Provided data ▸
Lemma tree_after_holds b b' (l : list kv) (t : ptree) (h : nat) : tree_after b b' l t h -> batch_holds b' t h.
Proof. intros [[Po Pn Pu Ps Pa] Tr Tro Tw Tf Tc Te]; split; try done; by split. Qed.

(** A key the tree holds is found. *)
Lemma delete_loop_found b b' (t : ptree) (h fuel : nat) (k : bytes) :
  batch_holds b t h -> is_Some (al_lookup k (flatten t)) ->
  delete_loop fuel (pid_of t) k [] b <> (Ok false, b').
Proof.
  intros Hh Hl Hd; pose proof Hh as [_ Hr Hre Hw _ Hc _ _]; apply holds_context in Hh.
  apply (delete_loop_spec k h h _ _ _ [] t None None false) in Hd; try done.
  - destruct Hd as [Hn _]; rewrite Hn in Hl; by destruct Hl.
  - cbn [left_leaves right_leaves flat_map rev app]; by rewrite app_nil_r.
Qed.

Lemma batch_delete_holds b b' (t : ptree) (h : nat) (k : bytes) :
  batch_holds b t h -> sdb_btree_batch_delete k b = (Ok tt, b') ->
  is_Some (al_lookup k (flatten t))
  /\ exists t' h', batch_holds b' t' h' /\ flatten t' = al_delete k (flatten t)
       /\ same_env b b' /\ b_failure b' = SDB_OK.
Proof.
  intros Hh H; pose proof Hh as [Ho Hr Hre Hw Hp Hc Hs Ha]; apply holds_context in Hh.
  unfold sdb_btree_batch_delete in H; destruct (_ || _) eqn:Eg; [done|].
  assert (Hf : b_failure b = SDB_OK).
  { apply orb_false_iff in Eg as [Eg _]; apply orb_false_iff in Eg as [_ Eg].
    apply negb_false_iff, bool_decide_eq_true in Eg; done. }
  clear Eg; unfold sticky in H; rewrite <- Hr in H.
  destruct (delete_loop _ _ _ _ _) as [[[]|e] b1] eqn:Em; try done; injection H as ->.
  apply (delete_loop_spec k h h _ _ _ [] t None None true) in Em; try done.
  2: { cbn [left_leaves right_leaves flat_map rev app]; by rewrite app_nil_r. }
  destruct Em as [Hl (t' & h' & Ht)]; split; [done|]; exists t', h'; split_and!.
  - by eapply tree_after_holds.
  - apply Ht.
  - apply Ht.
  - by rewrite (se_failure _ _ (ta_env _ _ _ _ _ Ht)).
Qed.
End Delete.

Prompt ▸ Write the opening line of the data above and every line after it, exactly, stopping once you have written the line with "batch_holds b t h -> sdb_btree_batch_delete".

Result for this task ▸
Lemma tree_after_holds b b' (l : list kv) (t : ptree) (h : nat) : tree_after b b' l t h -> batch_holds b' t h.
Proof. intros [[Po Pn Pu Ps Pa] Tr Tro Tw Tf Tc Te]; split; try done; by split. Qed.

(** A key the tree holds is found. *)
Lemma delete_loop_found b b' (t : ptree) (h fuel : nat) (k : bytes) :
  batch_holds b t h -> is_Some (al_lookup k (flatten t)) ->
  delete_loop fuel (pid_of t) k [] b <> (Ok false, b').
Proof.
  intros Hh Hl Hd; pose proof Hh as [_ Hr Hre Hw _ Hc _ _]; apply holds_context in Hh.
  apply (delete_loop_spec k h h _ _ _ [] t None None false) in Hd; try done.
  - destruct Hd as [Hn _]; rewrite Hn in Hl; by destruct Hl.
  - cbn [left_leaves right_leaves flat_map rev app]; by rewrite app_nil_r.
Qed.

Lemma batch_delete_holds b b' (t : ptree) (h : nat) (k : bytes) :
  batch_holds b t h -> sdb_btree_batch_delete k b = (Ok tt, b') ->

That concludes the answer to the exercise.